Extrusion of Heterogeneous Filament-like Structures: A New Paradigm in Fabricating Soft Mechanical Gradient with Long Span.

Abstract

Soft-to-hard material interfaces found in multimaterial systems, such as microelectronics, prosthetics, body armor, and soft robotics, often suffer from mechanical mismatches that compromise their structural integrity overtime. These mismatches occur due to significant differences in mechanical properties, such as stiffness, between soft materials (e.g., polymers and biological tissues) and hard materials (e.g., metals and ceramics). In this study, an extrusion-based approach is presented to fabricate continuous stiffness gradient materials using polydimethylsiloxane and thermoplastic expandable microspheres (EM). Morphological characterization shows the intended distribution of EM content along the length of the filament and the corresponding variation in tensile and bending stiffness.
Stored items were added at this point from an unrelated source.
Lemma pdqsort_loop_S fuel data a b limit wasBalanced wasPartitioned :
  sort.pdqsort_loop less (S fuel) data a b limit wasBalanced wasPartitioned =
  if b - a <=? sort.maxInsertion then sort.insertionSort_func less data a b
  else if limit =? 0 then sort.heapSort_func less data a b
  else
    let '(data, limit) :=
      if negb wasBalanced then (sort.breakPatterns_func data a b, limit - 1)
      else (data, limit) in
    let '(pivot, hint) := sort.choosePivot_func less data a b in
    let '(data, pivot, hint) :=
      if sort.is_decreasing hint
      then (sort.reverseRange_func data a b, b - 1 - (pivot - a),
            sort.increasingHint)
      else (data, pivot, hint) in
    let '(data, sorted) :=
      if wasBalanced && wasPartitioned && sort.is_increasing hint
      then sort.partialInsertionSort_func less data a b
      else (data, false) in
    if sorted then data
    else if (0 <? a) && negb (less (data !!! (a - 1)) (data !!! pivot)) then
      let '(data, mid) := sort.partitionEqual_func less data a b pivot in
      sort.pdqsort_loop less fuel data mid b limit wasBalanced wasPartitioned
    else
      let '(data, mid, alreadyPartitioned) :=
        sort.partition_func less data a b pivot in
      if mid - a <? b - mid then
        let data := sort.pdqsort_loop less fuel data a mid limit true true in
        sort.pdqsort_loop less fuel data (mid + 1) b limit
          ((b - a) / 8 <=? mid - a) alreadyPartitioned
      else
        let data :=
          sort.pdqsort_loop less fuel data (mid + 1) b limit true true in
        sort.pdqsort_loop less fuel data a mid limit
          ((b - a) / 8 <=? b - mid) alreadyPartitioned.
Proof. reflexivity. Qed.

(** A slice that is sorted on both sides of a pivot, with the smaller
    elements before it and no smaller element after it, is sorted. *)
Lemma sorted_range_pivot data a mid b :
  a <= mid < b ->
  sorted_range less data a mid ->
  sorted_range less data (mid + 1) b ->
  (forall k, a <= k < mid -> less (data !!! k) (data !!! mid) = true) ->
  (forall k, mid < k < b -> less (data !!! k) (data !!! mid) = false) ->
  sorted_range less data a b.
Proof.
  intros Hmid Hl Hr Hsmall Hlarge i j Hij Hj.
  destruct (decide (j < mid)); [apply Hl; lia|].
  destruct (decide (mid < i)); [apply Hr; lia|].
  destruct (decide (i = mid)) as [->|Hi]; [apply Hlarge; lia|].
  destruct (decide (j = mid)) as [->|Hj'].
  { apply (less_asym less), Hsmall. lia. }
  destruct (less (data !!! j) (data !!! i)) eqn:Hji; [|done].
  rewrite <- (Hlarge j ltac:(lia)). symmetry.
  eapply (less_trans less); [exact Hji|]. apply Hsmall. lia.
Qed.

(** The split around a pivot survives the sorting of either side. *)
Lemma pivot_split_permuted data data' a mid b a' b' :
  permuted a' b' data data' ->
  (a <= a' /\ b' <= mid) \/ (mid + 1 <= a' /\ b' <= b) ->
  (forall k, a <= k < mid -> less (data !!! k) (data !!! mid) = true) ->
  (forall k, mid < k < b -> less (data !!! k) (data !!! mid) = false) ->
  (forall k, a <= k < mid -> less (data' !!! k) (data' !!! mid) = true)
  /\ (forall k, mid < k < b -> less (data' !!! k) (data' !!! mid) = false).
Proof.
  intros Hperm Hside Hsmall Hlarge.
  rewrite (permuted_outside _ _ _ _ mid Hperm) by lia.
  destruct Hside as [Hleft|Hright]; split; intros k Hk.
  - destruct (decide (a' <= k < b')) as [Hin|Hout].
    + clear Hk. revert k Hin.
      apply (permuted_inside (fun x => less x (data !!! mid) = true)
                             _ _ _ _ Hperm).
      intros k Hk. apply Hsmall. lia.
    + rewrite (permuted_outside _ _ _ _ k Hperm) by done. by apply Hsmall.
  - rewrite (permuted_outside _ _ _ _ k Hperm) by lia. by apply Hlarge.
  - rewrite (permuted_outside _ _ _ _ k Hperm) by lia. by apply Hsmall.
  - destruct (decide (a' <= k < b')) as [Hin|Hout].
    + clear Hk. revert k Hin.
      apply (permuted_inside (fun x => less x (data !!! mid) = false)
                             _ _ _ _ Hperm).
      intros k Hk. apply Hlarge. lia.
    + rewrite (permuted_outside _ _ _ _ k Hperm) by done. by apply Hlarge.
Qed.

Lemma lower_bounded_outside data data' a b a' b' :
  permuted a' b' data data' -> b <= a' \/ (b' <= a - 1 /\ 0 < a) \/ a = 0 ->
  lower_bounded less data a b -> lower_bounded less data' a b.
Proof.
  intros Hperm Hside Hlow k Hpos Hk.
  rewrite !(permuted_outside _ _ _ _ _ Hperm) by lia. by apply Hlow.
Qed.

Lemma lower_bounded_restrict data a b b' :
  b' <= b -> lower_bounded less data a b -> lower_bounded less data a b'.
Proof. intros Hb Hlow k Hpos Hk. apply Hlow; lia. Qed.

(** [pdqsort_func] sorts [data[a:b]]: with more fuel than the range is
    long, and no element of the range less than the one before the range,
    the result is the slice with [data[a:b]] permuted and sorted. *)
Lemma pdqsort_loop_spec fuel :
  forall data a b limit wasBalanced wasPartitioned,
  b - a < fuel -> a <= b <= length data ->
  lower_bounded less data a b ->
  permuted a b data
    (sort.pdqsort_loop less fuel data a b limit wasBalanced wasPartitioned)
  /\ sorted_range less
       (sort.pdqsort_loop less fuel data a b limit wasBalanced wasPartitioned)
       a b.
Proof.
  induction fuel as [|fuel IH]; intros data a b limit wb wp Hfuel Hab Hlow;
    [lia|].
  rewrite pdqsort_loop_S.
  destruct (Nat.leb_spec (b - a) sort.maxInsertion) as [Hsmall|Hbig].
  { by apply insertionSort_func_spec. }
  unfold sort.maxInsertion in Hbig.
  destruct (Nat.eqb_spec limit 0) as [Hlimit|Hlimit].
  { by apply heapSort_func_spec. }
  assert (H1 : exists data1 limit1,
    (if negb wb then (sort.breakPatterns_func data a b, limit - 1)
     else (data, limit)) = (data1, limit1)
    /\ permuted a b data data1).
  { destruct wb; cbn [negb]; eexists _, _; (split; [done|]);
      [constructor|by apply breakPatterns_func_spec]. }
  destruct H1 as (data1 & limit1 & -> & Hp1).
  assert (Hlen1 : length data1 = length data)
    by apply (permuted_length _ _ _ _ Hp1).
  pose proof (choosePivot_func_bounds less data1 a b ltac:(lia)) as Hpivot.
  destruct (sort.choosePivot_func less data1 a b) as [pivot hint].
  cbn [fst] in Hpivot.
  assert (H2 : exists data2 pivot2 hint2,
    (if sort.is_decreasing hint
     then (sort.reverseRange_func data1 a b, b - 1 - (pivot - a),
           sort.increasingHint)
     else (data1, pivot, hint)) = (data2, pivot2, hint2)
    /\ permuted a b data1 data2 /\ a <= pivot2 < b).
  { destruct (sort.is_decreasing hint); eexists _, _, _; (split; [done|]).
    - split; [apply reverseRange_func_spec|]; lia.
    - split; [constructor|done]. }
  destruct H2 as (data2 & pivot2 & hint2 & -> & Hp2 & Hpivot2).
  assert (Hp12 : permuted a b data data2) by by eapply permuted_trans.
  assert (H3 : exists data3 done,
    (if wb && wp && sort.is_increasing hint2
     then sort.partialInsertionSort_func less data2 a b
     else (data2, false)) = (data3, done)
    /\ permuted a b data2 data3
    /\ (done = true -> sorted_range less data3 a b)).
  { destruct (wb && wp && sort.is_increasing hint2).
    - assert (length data2 = length data)
        by apply (permuted_length _ _ _ _ Hp12).
      apply (partialInsertionSort_func_spec less data2 a b); [lia|].
      by apply (lower_bounded_permuted less data).
    - exists data2, false. split; [done|]. split; [constructor|done]. }
  destruct H3 as (data3 & done & -> & Hp3 & Hdone).
  assert (Hp : permuted a b data data3) by by eapply permuted_trans.
  assert (Hlow3 : lower_bounded less data3 a b)
    by by apply (lower_bounded_permuted less data).
  assert (Hlen3 : length data3 = length data)
    by apply (permuted_length _ _ _ _ Hp).
  clear Hp1 Hp2 Hp3 Hp12 Hlen1 Hpivot.
  destruct done; [split; [done|by apply Hdone]|]. clear Hdone.
  destruct ((0 <? a) && negb (less (data3 !!! (a - 1)) (data3 !!! pivot2)))
    eqn:Hequal.
  - apply andb_true_iff in Hequal as [Hapos Hlo].
    apply Nat.ltb_lt in Hapos. apply negb_true_iff in Hlo.
    destruct (partitionEqual_func_spec less data3 a b pivot2)
      as (data4 & mid & -> & Hp4 & Hmid & Heq & Hgt); [lia..|].
    assert (Hlen4 : length data4 = length data3)
      by apply (permuted_length _ _ _ _ Hp4).
    assert (Hlow4 : lower_bounded less data4 a b)
      by by apply (lower_bounded_permuted less data3).
    destruct (IH data4 mid b limit1 wb wp) as [Hp5 Hs5].
    + lia.
    + lia.
    + intros k Hpos Hk.
      destruct (less (data4 !!! k) (data4 !!! (mid - 1))) eqn:Hk'; [|done].
      rewrite <- (Heq (mid - 1) ltac:(lia)). symmetry.
      eapply (less_trans less); [|exact Hk']. apply Hgt. lia.
    + split.
      * eapply permuted_trans; [exact Hp|].
        eapply permuted_trans; [exact Hp4|].
        eapply permuted_mono; [exact Hp5|lia..].
      * intros i j Hij Hj.
        destruct (decide (mid <= i)); [apply Hs5; lia|].
        rewrite (permuted_outside _ _ _ _ i Hp5) by lia.
        destruct (decide (j < mid)).
        -- rewrite (permuted_outside _ _ _ _ j Hp5) by lia.
           apply (less_negtrans less _ (data3 !!! pivot2));
             [|apply Heq; lia].
           apply (less_negtrans less _ (data3 !!! (a - 1))); [|done].
           rewrite <- (permuted_outside _ _ _ _ (a - 1) Hp4) by lia.
           apply Hlow4; lia.
        -- assert (Hj' : less (data3 !!! pivot2)
                           (sort.pdqsort_loop less fuel data4 mid b limit1
                              wb wp !!! j) = true).
           { assert (Hin : mid <= j < b) by lia. revert Hin.
             generalize j.
             apply (permuted_inside
                      (fun x => less (data3 !!! pivot2) x = true)
                      _ _ _ _ Hp5).
             done. }
           destruct (less _ (data4 !!! i)) eqn:Hji; [|done].
           rewrite <- (Heq i ltac:(lia)). symmetry.
           eapply (less_trans less); [exact Hj'|exact Hji].
  - clear Hequal.
    destruct (partition_func_spec less data3 a b pivot2)
      as (data4 & mid & ap & -> & Hp4 & Hmid & Hsmall & Hlarge); [lia..|].
    assert (Hlen4 : length data4 = length data3)
      by apply (permuted_length _ _ _ _ Hp4).
    assert (Hlow4 : lower_bounded less data4 a b)
      by by apply (lower_bounded_permuted less data3).
    assert (Hp04 : permuted a b data data4) by by eapply permuted_trans.
    destruct (Nat.ltb_spec (mid - a) (b - mid)) as [Hleft|Hright]; cbv zeta.
    + destruct (IH data4 a mid limit1 true true) as [HpL HsL].
      { lia. } { lia. } { apply (lower_bounded_restrict data4 a b); [lia|done]. }
      set (dataL := sort.pdqsort_loop less fuel data4 a mid limit1 true true)
        in *.
      assert (HlenL : length dataL = length data4)
        by apply (permuted_length _ _ _ _ HpL).
      destruct (pivot_split_permuted data4 dataL a mid b a mid HpL)
        as [HsmallL HlargeL]; [lia|done|done|].
      destruct (IH dataL (mid + 1) b limit1 ((b - a) / 8 <=? mid - a) ap)
        as [HpR HsR].
      { lia. } { lia. }
      { intros k _ Hk. replace (mid + 1 - 1) with mid by lia.
        apply HlargeL. lia. }
      set (dataR := sort.pdqsort_loop less fuel dataL (mid + 1) b limit1 _ ap)
        in *.
      destruct (pivot_split_permuted dataL dataR a mid b (mid + 1) b HpR)
        as [HsmallR HlargeR]; [lia|done|done|].
      split.
      * eapply permuted_trans; [exact Hp04|].
        eapply permuted_trans.
        -- eapply permuted_mono; [exact HpL|lia..].
        -- eapply permuted_mono; [exact HpR|lia..].
      * apply (sorted_range_pivot dataR a mid b); [lia| |done..].
        by apply (sorted_range_permuted_below less dataL dataR a mid
                    (mid + 1) b HpR ltac:(lia)).
    + destruct (IH data4 (mid + 1) b limit1 true true) as [HpR HsR].
      { lia. } { lia. }
      { intros k _ Hk. replace (mid + 1 - 1) with mid by lia.
        apply Hlarge. lia. }
      set (dataR := sort.pdqsort_loop less fuel data4 (mid + 1) b limit1
                      true true) in *.
      assert (HlenR : length dataR = length data4)
        by apply (permuted_length _ _ _ _ HpR).
      destruct (pivot_split_permuted data4 dataR a mid b (mid + 1) b HpR)
        as [HsmallR HlargeR]; [lia|done|done|].
      destruct (IH dataR a mid limit1 ((b - a) / 8 <=? b - mid) ap)
        as [HpL HsL].
      { lia. } { lia. }
      { apply (lower_bounded_outside data4 dataR a mid (mid + 1) b HpR);
          [lia|]. apply (lower_bounded_restrict data4 a b); [lia|done]. }
      set (dataL := sort.pdqsort_loop less fuel dataR a mid limit1 _ ap) in *.
      destruct (pivot_split_permuted dataR dataL a mid b a mid HpL)
        as [HsmallL HlargeL]; [lia|done|done|].
      split.
      * eapply permuted_trans; [exact Hp04|].
        eapply permuted_trans.
        -- eapply permuted_mono; [exact HpR|lia..].
        -- eapply permuted_mono; [exact HpL|lia..].
      * apply (sorted_range_pivot dataL a mid b); [lia|done| |done..].
        by apply (sorted_range_permuted_above less dataR dataL (mid + 1) b
                    a mid HpL ltac:(lia)).
Qed.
The gradient mechanical properties can be tuned by varying the EM expansion temperature. Compared to traditional fabrication techniques, this method allows for precise control over gradient magnitude and span, even post-fabrication, offering greater flexibility for various applications. This work demonstrates a scalable and efficient solution for mitigating the mechanical mismatch at soft-hard material junctions, offering the potential for advanced material design in both industrial and biomedical applications.